(** The directory entries [readTests] keeps. *)
Definition isTestFile (f : fileInfo) : bool :=
  negb (IsDir f)
  && (HasSuffix (Name f) testJsonSuffix || HasSuffix (Name f) testYamlSuffix).

(** The test paths of a directory; none when it is missing. *)
Definition found (fs : fileSystem) (dir : string) : list string :=
  match fs dir with
  | Listing files => testPath dir <$> List.filter isTestFile files
  | _ => []
  end.

Definition unreadable (fs : fileSystem) (dir : string) : bool :=
  match fs dir with
  | Unreadable => true
  | _ => false
  end.


(** The manifest without its builder-only versions. *)
Definition withoutBuilders (spec : versions.Spec) : versions.Spec :=
  {| versions.Versions :=
       List.filter (λ v, negb (versions.Builder v))
         (versions.Versions spec) |}.

(** The same options with another registry. *)
Definition withRegistry (cfg : flags.config) (registry : string)
    : flags.config :=
  {| flags.registry := registry;
     flags.dirs := flags.dirs cfg;
     flags.tests := flags.tests cfg;
     flags.new_tags := flags.new_tags cfg;
     flags.first_tag := flags.first_tag cfg;
     flags.timeout := flags.timeout cfg;
     flags.machineType := flags.machineType cfg;
     flags.enable_parallel := flags.enable_parallel cfg;
     flags.force_parallel := flags.force_parallel cfg |}.

(** The options [main] builds from the flags. *)
Definition optionsOf (cfg : flags.config) (directories : list string)
    : opts.cloudBuildOptions :=
  {| opts.Directories := directories;
     opts.RunTests := flags.tests cfg;
     opts.RequireNewTags := flags.new_tags cfg;
     opts.FirstTagOnly := flags.first_tag cfg;
     opts.TimeoutSeconds := flags.timeout cfg;
     opts.MachineType := flags.machineType cfg;
     opts.EnableParallel := flags.enable_parallel cfg;
     opts.ForceParallel := flags.force_parallel cfg |}.

(** The same options with another list of directories. *)
Definition withDirs (cfg : flags.config) (dirs : string) : flags.config :=
  {| flags.registry := flags.registry cfg;
     flags.dirs := dirs;
     flags.tests := flags.tests cfg;
     flags.new_tags := flags.new_tags cfg;
     flags.first_tag := flags.first_tag cfg;
     flags.timeout := flags.timeout cfg;
     flags.machineType := flags.machineType cfg;
     flags.enable_parallel := flags.enable_parallel cfg;
     flags.force_parallel := flags.force_parallel cfg |}.
(** Runs a schedule and collects the events in the order they happen. *)
Fixpoint run (sched : list Action) (s : Sys) : Sys * list Event :=
  match sched with
  | [] => (s, [])
  | a :: rest =>
      match act a s with
      | (s1, e1) =>
          match run rest s1 with
          | (s2, e2) => (s2, e1 ++ e2)
          end
      end
  end.

(** One full iteration: the [while] test, then the body. *)
Definition iteration (o : Oracle) : list Action := [Tick o; Tick o].

(** *** Observations on event logs *)

Definition emits (tr : list Event) : list (string * nat) :=
  omap (fun e => match e with EvEmit img n => Some (img, n) | _ => None end) tr.

Definition releases (tr : list Event) : list Handle :=
  omap (fun e => match e with EvRelease h => Some h | _ => None end) tr.

Definition captures (tr : list Event) : list Handle :=
  omap (fun e => match e with EvCapture _ h => Some h | _ => None end) tr.

Definition reads (tr : list Event) : list Handle :=
  omap (fun e => match e with EvRead h => Some h | _ => None end) tr.

Definition active (p : Pc) : bool :=
  match p with
  | AtWhile | InBody => true
  | Finished | Crashed => false
  end.


(** The capture the log says is held is the worker's [cap] while the worker
    runs, and none once the worker has returned. *)
Definition holds (s : Sys) (held : option Handle) : Prop :=
  (active (pc s) = true -> held = cap s) /\ (pc s = Finished -> held = None).

(** Every access to [state] is inside a [with state_lock] block. *)
Definition all_guarded (tr : list Event) : bool :=
  forallb (fun e => match e with
                    | EvGet _ _ g | EvSet _ _ g => g
                    | _ => true
                    end) tr.

(** What the code does: [rtsp_url] is read and written under the lock;
    [running] is only read, and outside the lock. *)
Definition access_ok (e : Event) : bool :=
  match e with
  | EvGet k _ g =>
      if String.eqb k "rtsp_url" then g else String.eqb k "running" && negb g
  | EvSet k _ g => String.eqb k "rtsp_url" && g
  | _ => true
  end.

(** The lock is taken and dropped in turn, the [guarded] mark of an access
    agrees with it, and no call into cv2, Socket.IO or [time.sleep] happens
    while it is held. *)
Fixpoint lock_discipline (held : bool) (tr : list Event) : bool :=
  match tr with
  | [] => negb held
  | EvAcquire :: rest => negb held && lock_discipline true rest
  | EvUnlock :: rest => held && lock_discipline false rest
  | EvGet _ _ g :: rest => Bool.eqb g held && lock_discipline held rest
  | EvSet _ _ g :: rest => Bool.eqb g held && lock_discipline held rest
  | _ :: rest => negb held && lock_discipline held rest
  end.

(** Every read of [rtsp_url] returns the value of the latest write before
    it, or [cur] when there is none. *)
Fixpoint reads_latest (cur : Url) (tr : list Event) : bool :=
  match tr with
  | [] => true
  | EvSet k (VUrl u) _ :: rest =>
      if String.eqb k "rtsp_url" then reads_latest u rest else reads_latest cur rest
  | EvGet k (VUrl u) _ :: rest =>
      if String.eqb k "rtsp_url" then bool_decide (u = cur) && reads_latest cur rest
      else reads_latest cur rest
  | _ :: rest => reads_latest cur rest
  end.

(** The value of [rtsp_url] after a log, [cur] when nothing was written. *)
Fixpoint last_write (cur : Url) (tr : list Event) : Url :=
  match tr with
  | [] => cur
  | EvSet k (VUrl u) _ :: rest =>
      if String.eqb k "rtsp_url" then last_write u rest else last_write cur rest
  | _ :: rest => last_write cur rest
  end.

(** Whether [set_stream] stores the address of a request. *)
Definition accepted (data : Data) : bool :=
  match data with
  | DObject fields => truthy (default UNone (fields !! "rtsp_url"))
  | DOther => false
  end.

(** A request that [set_stream] does not accept, or any other request. *)
Definition keeps_empty (a : Action) : bool :=
  match a with
  | Ctl (SetStream data) => negb (accepted data)
  | _ => true
  end.

(** The world's answers in a pass that delivers one frame with the given
    detections and JPEG bytes. *)
Definition delivers (o : Oracle) (item : list Box * list byte) : Prop :=
  is_opened o = Returns true /\
  (exists f, read o = Returns (true, Some f)) /\
  detect o = Returns (fst item) /\
  (exists ok, imencode o = Returns (ok, snd item)) /\
  emit o = Returns tt.

(** No call outside a [try] block raises. *)
Definition calm (o : Oracle) : Prop :=
  (exists a, capture_changed o = Returns a) /\
  (exists a, is_opened o = Returns a) /\
  (exists a, capture_retry o = Returns a) /\
  (exists a, read o = Returns a) /\
  (exists a, detect o = Returns a) /\
  (exists a, imencode o = Returns a) /\
  (exists a, emit o = Returns a).

(** The message of one processed frame. *)
Definition message (item : list Box * list byte) : string * nat :=
  (Base64.b64encode (snd item), length (fst item)).

(** The messages a log calls for: one for each JPEG that came out of
    [cv2.imencode], with the number of detections made last before it. *)
Fixpoint expected (faces : list Box) (tr : list Event) : list (string * nat) :=
  match tr with
  | [] => []
  | EvDetect found :: rest => expected found rest
  | EvImencode jpeg :: rest => message (faces, jpeg) :: expected faces rest
  | _ :: rest => expected faces rest
  end.

(** Concrete worlds and states used in examples. *)
Definition answers (opened : bool) (rd : Outcome (bool * option Frame))
    (faces : list Box) (enc : Outcome (bool * list byte)) : Oracle :=
  mkOracle (Returns tt) (Returns tt) (Returns opened) (Returns tt) (Returns tt)
           rd (Returns faces) enc (Returns tt) (Returns tt).

Definition camA : Data := DObject {["rtsp_url" := UStr "camA"]}.

(** Three iterations with a request for the status in between; the camera
    would deliver a frame in the first and the last. *)
Definition three_passes : list Action :=
  iteration (answers true (Returns (true, Some 7)) [] (Returns (true, []))) ++
  iteration (answers false (Returns (true, Some 8)) [] (Returns (true, []))) ++
  [Ctl Status] ++
  iteration (answers true (Returns (true, Some 9)) [] (Returns (true, []))).

(** The worker holds capture 0, opened on camA, and is about to test the
    loop condition. *)
Definition camA_open : Sys :=
  mkSys (UStr "camA") true (UStr "camA") (Some 0) AtWhile 1.

(** *** Further observations *)

(** A step that does not write [state['rtsp_url']]: a step of the worker, a
    status request, or a [set_stream] request that is turned down. *)
Definition no_write (a : Action) : bool :=
  match a with
  | Ctl (SetStream data) => negb (accepted data)
  | Ctl StopStream => false
  | Ctl Status => true
  | Tick _ => true
  end.

(** The addresses given to [cv2.VideoCapture], in order. *)
Definition capture_urls (tr : list Event) : list Url :=
  omap (fun e => match e with EvCapture u _ => Some u | _ => None end) tr.

(** [cap.isOpened()] and [cap.read()] are called only on the capture that
    was constructed last and on which release was not called since. *)
Fixpoint uses_held (held : option Handle) (tr : list Event) : bool :=
  match tr with
  | [] => true
  | EvCapture _ h :: rest => uses_held (Some h) rest
  | EvRelease _ :: rest => uses_held None rest
  | EvIsOpened h :: rest => bool_decide (held = Some h) && uses_held held rest
  | EvRead h :: rest => bool_decide (held = Some h) && uses_held held rest
  | _ :: rest => uses_held held rest
  end.

(** The capture held after a log. *)
Fixpoint held_after (held : option Handle) (tr : list Event) : option Handle :=
  match tr with
  | [] => held
  | EvCapture _ h :: rest => held_after (Some h) rest
  | EvRelease _ :: rest => held_after None rest
  | _ :: rest => held_after held rest
  end.

(** The time spent in [time.sleep], in milliseconds. *)
Definition slept (tr : list Event) : Z :=
  fold_right Z.add 0%Z
    (omap (fun e => match e with EvSleep ms => Some ms | _ => None end) tr).

(** The worker holds capture [h], opened for the address [u] that [state]
    still names, and is at the loop condition with the flag set. *)
Definition streaming (s : Sys) (u : string) (h : Handle) : Prop :=
  pc s = AtWhile /\ running s = true /\ rtsp_url s = UStr u /\
  truthy (UStr u) = true /\ last_url s = UStr u /\ cap s = Some h.

(** A pass in which the capture reports opened and the read gives no frame. *)
Definition misses (o : Oracle) : Prop :=
  is_opened o = Returns true /\
  exists rf, read o = Returns rf /\ forall f, rf <> (true, Some f).

(** A pass in which the capture reports not opened and a new one is
    constructed. *)
Definition refuses (o : Oracle) : Prop :=
  is_opened o = Returns false /\ capture_retry o = Returns tt.

(** The number of worker steps of a schedule. *)
Fixpoint ticks (sched : list Action) : nat :=
  match sched with
  | [] => 0
  | Tick _ :: rest => S (ticks rest)
  | Ctl _ :: rest => ticks rest
  end.

(** *** Requests served while a step is under way *)

(** [tick] runs a step of the worker as a whole. A request can also be
    served while a step is under way, between any two of its calls: the
    worker holds the lock for the poll of the address only. A step reads
    [state] in its first statement only and no route touches a local of the
    worker, so what the rest of the step does is fixed once it has started.
    [pending] keeps the events of the step under way that have not happened
    yet, in order; [sys] holds [state] as it is now and the locals as the
    step under way leaves them. *)
Record Fine := mkFine {
  sys : Sys;
  pending : list Event
}.

(** A request served by a route, or the next move of the worker: when no
    step is under way the next step starts, with the world's answers for
    it; otherwise the step under way makes its next call. *)
Inductive FineAction :=
| Serve (op : ControlOp)
| Work (o : Oracle).

(** The events of a block under the lock, up to the unlock. *)
Fixpoint locked (tr : list Event) : list Event * list Event :=
  match tr with
  | [] => ([], [])
  | EvUnlock :: rest => ([EvUnlock], rest)
  | e :: rest => match locked rest with (now, later) => (e :: now, later) end
  end.

(** What a step does before another thread can run: the block under the
    lock that it starts with, or its first event. *)
Definition first_move (tr : list Event) : list Event * list Event :=
  match tr with
  | [] => ([], [])
  | EvAcquire :: rest => match locked rest with (now, later) => (EvAcquire :: now, later) end
  | e :: rest => ([e], rest)
  end.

+ + +

Task description: Every line of the listing above that includes "detections" should be copied out.

Answer to this task:
    detections and JPEG bytes. *)
    [cv2.imencode], with the number of detections made last before it. *)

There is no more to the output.